## ACTIVITY
Taking the material as a whole, state how many of its lines contain "Herr". Write the number and nothing more.

## MATERIAL FOR THIS TASK

(* ===== verification/SshTest.v ===== *)
(** * internal/sshtest/sshtest.go: the servers the probe is tested against

    Each helper listens on a port of 127.0.0.1 and runs an accept loop; what differs
    is what it does with a connection.  The loops and the handlers are lists of
    the calls they make; TCP and the server of x/crypto/ssh are parameters.  The
    theorems close the loop with [Run]: no probe ever authenticates, and the
    helpers provoke the failures they are written for. *)

From S2P Require Import Prelude GoStrings GoNetip GoNet GoFloat GoErrors HostKey Identification Probe ProbeRun ProbeFailure.
Open Scope Z_scope.

(** ** Listening *)

Definition loopback : gostring := "127.0.0.1".

(** [ln.Addr().String()] of a listener on 127.0.0.1 with a port. *)
Definition listen_addr (port : Z) : gostring := JoinHostPort loopback (Itoa port).

(** [t.Fatalf] ends the test. *)
Definition fatal : Type := string * goerror.

(** The goroutine of a listener: a handler for each connection, until Accept
    fails, which it does once cleanup has closed the listener. *)
Fixpoint accept_loop {C A} (handle : C → A) (accepts : list (res goerror C)) : list A :=
  match accepts with
  | Ok conn :: accepts => handle conn :: accept_loop handle accepts
  | _ => []
  end.

Lemma accept_loop_all {C A} (handle : C → A) conns e accepts :
  accept_loop handle (map Ok conns ++ Fail e :: accepts) = map handle conns.
Proof. induction conns as [|c conns IH]; [done|]. cbn. by rewrite IH. Qed.

(** Calls on an accepted connection. *)
Inductive conn_call :=
  | SetReadDeadline (after : Z)
  | ReadString (delim : ascii)
  | SetLinger (sec : Z)
  | RejectChannel
  | CloseSSH
  | Close.

(** ** The servers that misbehave *)

(** [ClosedPort]: the address of a listener that was closed again. *)
Definition ClosedPort (ln : res goerror Z) (close_err : option goerror) : res fatal gostring :=
  match ln, close_err with
  | Fail e, _ => Fail ("listen"%string, e)
  | Ok _, Some e => Fail ("close"%string, e)
  | Ok port, None => Ok (listen_addr port)
  end.

(** What [HangupServer] does with a connection. *)
Definition hangup_conn (reset is_tcp : bool) : list conn_call :=
  [SetReadDeadline (5 * Second); ReadString "010"] ++ (if is_tcp && reset then [SetLinger 0] else []) ++ [Close].

Definition HangupServer (ln : res goerror Z) (reset : bool) (accepts : list (res goerror bool))
    : res fatal (gostring * list (list conn_call)) :=
  match ln with
  | Fail e => Fail ("listen"%string, e)
  | Ok port => Ok (listen_addr port, accept_loop (hangup_conn reset) accepts)
  end.

(** [SilentServer] keeps its connections for the cleanup. *)
Definition silent_conn : list conn_call := [].

Definition SilentServer (ln : res goerror Z) (accepts : list (res goerror bool))
    : res fatal (gostring * list (list conn_call)) :=
  match ln with
  | Fail e => Fail ("listen"%string, e)
  | Ok port => Ok (listen_addr port, accept_loop (λ _, silent_conn) accepts)
  end.

(** ** The server that answers *)

(** [Options] of the package. *)
Record ServerOptions := {
  so_ServerVersion : gostring; so_Ciphers : list gostring;
  so_KeyExchanges : list gostring; so_MACs : list gostring
}.

Record Server := mkTestServer { Addr : gostring; srv_HostKey : PublicKey; authReached : bool }.

Definition AuthReached (s : Server) : bool := s.(authReached).

(** [ssh.ServerConfig]; the callback answers nil and marks the server. *)
Record ServerConfig := {
  NoClientAuth : bool;
  NoClientAuthCallback : Server → Server;
  cfg_ServerVersion : gostring; cfg_Ciphers : list gostring;
  cfg_KeyExchanges : list gostring; cfg_MACs : list gostring;
  hostKeys : list PublicKey
}.

Definition markAuthReached (s : Server) : Server := mkTestServer s.(Addr) s.(srv_HostKey) true.

(** [NewServer] up to its goroutine: the key pair, the signer, the listener. *)
Definition NewServer (generated : option goerror) (signer : res goerror PublicKey) (ln : res goerror Z)
    (opts : ServerOptions) : res fatal (Server * ServerConfig) :=
  match generated with
  | Some e => Fail ("generating host key"%string, e)
  | None =>
      match signer with
      | Fail e => Fail ("NewSignerFromKey"%string, e)
      | Ok key =>
          match ln with
          | Fail e => Fail ("listen"%string, e)
          | Ok port =>
              Ok (mkTestServer (listen_addr port) key false,
                  {| NoClientAuth := true; NoClientAuthCallback := markAuthReached;
                     cfg_ServerVersion := opts.(so_ServerVersion); cfg_Ciphers := opts.(so_Ciphers);
                     cfg_KeyExchanges := opts.(so_KeyExchanges); cfg_MACs := opts.(so_MACs);
                     hostKeys := [key] |})
          end
      end
  end.

Definition Port (s : Server) : option gostring := snd <$> SplitHostPort s.(Addr).

(** What [ssh.NewServerConn] makes of a client: whether the client asked for
    authentication, which calls the callback, and the error or the number of
    channels the client opens. *)
Record server_session := mkSession { asked : bool; established : res goerror nat }.

Definition serve_conn (cfg : ServerConfig) (s : Server) (c : server_session) : Server * list conn_call :=
  (if c.(asked) then cfg.(NoClientAuthCallback) s else s,
   match c.(established) with
   | Fail _ => [Close]
   | Ok channels => repeat RejectChannel channels ++ [CloseSSH; Close]
   end).

(** The connections share the server; their goroutines only ever set its flag, so
    any order gives the same one. *)
Definition serve_conns (cfg : ServerConfig) (s : Server) (cs : list server_session) : Server :=
  fold_left (λ s c, (serve_conn cfg s c).1) cs s.

Lemma SplitHostPort_listen port : 0 ≤ port ≤ 65535 → SplitHostPort (listen_addr port) = Some (loopback, Itoa port).
Proof.
  intros Hp. apply SplitHostPort_JoinHostPort_ok; [..|apply Itoa_nonneg; lia];
    apply (bool_decide_eq_true_1 _); vm_compute; reflexivity.
Qed.

(** The port of a server that was started can be dialed again. *)
Lemma NewServer_Port generated signer port opts s cfg :
  0 ≤ port ≤ 65535 → NewServer generated signer (Ok port) opts = Ok (s, cfg) →
  Port s = Some (Itoa port) ∧ Atoi (Itoa port) = Some port.
Proof.
  intros Hp. unfold NewServer. destruct generated, signer; try done. intros [= <- _].
  unfold Port. cbn [Addr]. rewrite SplitHostPort_listen by done. split; [done|]. apply Atoi_Itoa. unfold max_int64. lia.
Qed.

(** ** No probe authenticates *)

Section Auth.
Context {N : SSHNames}.

(** The client goes on to user authentication when its transport callback
    answers nil. *)
Fixpoint requests_auth (cb : HostKeyCallback) (h : handshake) (st : hs_state) : bool :=
  match h with
  | HsReturn _ => false
  | HsRead chunk now k =>
      requests_auth cb k {| conn := Read st.(conn) chunk now; hostKeyResultCh := st.(hostKeyResultCh); result := st.(result) |}
  | HsHostKey hostname remote key k =>
      let '(st, e) := hostKeyCallback cb hostname remote key st in requests_auth cb (k e) st
  | HsReady now algs k =>
      match transportReady now algs st with
      | (_, None) => true
      | (st, Some e) => requests_auth cb (k (Some e)) st
      end
  end.

Lemma requests_auth_never cb h st : requests_auth cb h st = false.
Proof. revert st. induction h as [err|chunk now k IH|ho re key k IH|now algs k IH]; intros st; cbn; [done|..]; apply IH. Qed.

(** A session of the server with a probe. *)
Definition probe_session (env : Env) (target : gostring) (opts : Options) (c : server_session) : Prop :=
  c.(asked) = match reportDial env target with
              | Ok r => requests_auth (configuredCallback opts) (handshakeOf env target opts) (mkState new_watcher None r)
              | Fail _ => false
              end.

Lemma probe_session_unasked env target opts c : probe_session env target opts c → c.(asked) = false.
Proof. unfold probe_session. intros ->. destruct (reportDial env target); [apply requests_auth_never|done]. Qed.

Lemma serve_conns_unasked cfg s sessions :
  Forall (λ c, c.(asked) = false) sessions → serve_conns cfg s sessions = s.
Proof. unfold serve_conns, serve_conn. induction 1 as [|c cs Hc _ IH]; [done|]. cbn. by rewrite Hc. Qed.

(** C4: the exporter never authenticates: whatever a server offers and whatever
    key it shows, the transport callback of a probe never lets the SSH client go on
    to authentication, so a test server that any number of probes reach never
    records a request for it. *)
Theorem probes_never_authenticate generated signer ln sopts s cfg sessions :
  NewServer generated signer ln sopts = Ok (s, cfg) →
  Forall (λ c, ∃ env target opts, probe_session env target opts c) sessions →
  AuthReached (serve_conns cfg s sessions) = false.
Proof.
  unfold NewServer. destruct generated, signer, ln; try done. intros [= <- <-] Hall.
  rewrite serve_conns_unasked; [done|]. eapply list.Forall_impl; [exact Hall|].
  intros c (env & target & opts & Hc). by eapply probe_session_unasked.
Qed.
End Auth.

(** ** What the helpers provoke *)

(** What a client of a peer that has written nothing reads, as TCP has it. *)
Class TcpPeer := client_reads : list conn_call → goerror → Prop.

Definition op_error (e : errno) : goerror := Err (NetError false) [Err (Other "os.SyscallError") [errno_error e]].

Class TcpPeerLaws (T : TcpPeer) : Prop := {
  reads_eof calls e :
    client_reads (calls ++ [Close]) e → ReadString "010" ∈ calls → SetLinger 0 ∉ calls → e = io_EOF;
  reads_reset calls e : client_reads (calls ++ [SetLinger 0; Close]) e → e = op_error ECONNRESET
}.

(** The client of x/crypto/ssh whose peer sends nothing before its reads fail:
    the version exchange fails, and its error is wrapped. *)
Inductive no_identification (read_err : goerror) : handshake → Prop :=
  | ni_read now k : no_identification read_err k → no_identification read_err (HsRead [] now k)
  | ni_return : no_identification read_err (HsReturn (Some (Errorf "ssh: handshake failed" [read_err]))).

Section Provoke.
Context {N : SSHNames} (env : Env) (target : gostring) (opts : Options).

Lemma no_identification_contract e h :
  errors_Is e errAbort = false → no_identification e h → client_contract [] false h.
Proof.
  intros He. induction 1 as [now k _ IH|]; [by apply cc_read|]. apply cc_return. by rewrite errors_Is_wrap by discriminate.
Qed.

Lemma no_identification_trace e h :
  no_identification e h →
  stream (chunks (trace h).1) = [] ∧ first_key (trace h).1 = None
  ∧ (trace h).2 = Some (Errorf "ssh: handshake failed" [e]).
Proof. induction 1 as [now k _ IH|]; [|done]. cbn. by destruct (trace k). Qed.

(** A peer that sends nothing: the phase, and the class of what ended the reads. *)
Lemma unidentified c e :
  env.(DialContext) target = Ok c → errors_Is e errAbort = false → no_identification e (handshakeOf env target opts) →
  (Run env target opts).(ErrorPhase) = ErrPhaseVersionExchange
  ∧ (Run env target opts).(ErrorReason) = classifyKexError env.(ctx_Err_kex) (Errorf "ssh: handshake failed" [e]).
Proof.
  intros Hd He Hn. pose proof (no_identification_contract _ _ He Hn) as Hc.
  destruct (no_identification_trace _ _ Hn) as (Hs & Hk & Herr).
  assert (first_key (events env target opts) = None) as Hk' by done.
  destruct (Run_failure env target opts Hc) as [-> ->].
  - apply not_true_iff_false. rewrite Run_ok by done. intros (_ & _ & h & r & k & Hf & _). congruence.
  - unfold key_refused, key_outcome. by rewrite Hd, Hk'.
  - unfold stopped_in, cause_reason, events, handshakeErr. by rewrite Hd, Hs, Herr.
Qed.
End Provoke.

Section Provoked.
Context {N : SSHNames} `{TcpPeerLaws}.

Lemma isHostname_listen port : 0 ≤ port ≤ 65535 → isHostname (listen_addr port) = false.
Proof. intros Hp. unfold isHostname. rewrite SplitHostPort_listen by done. vm_compute. reflexivity. Qed.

## RESPONSE BOX
2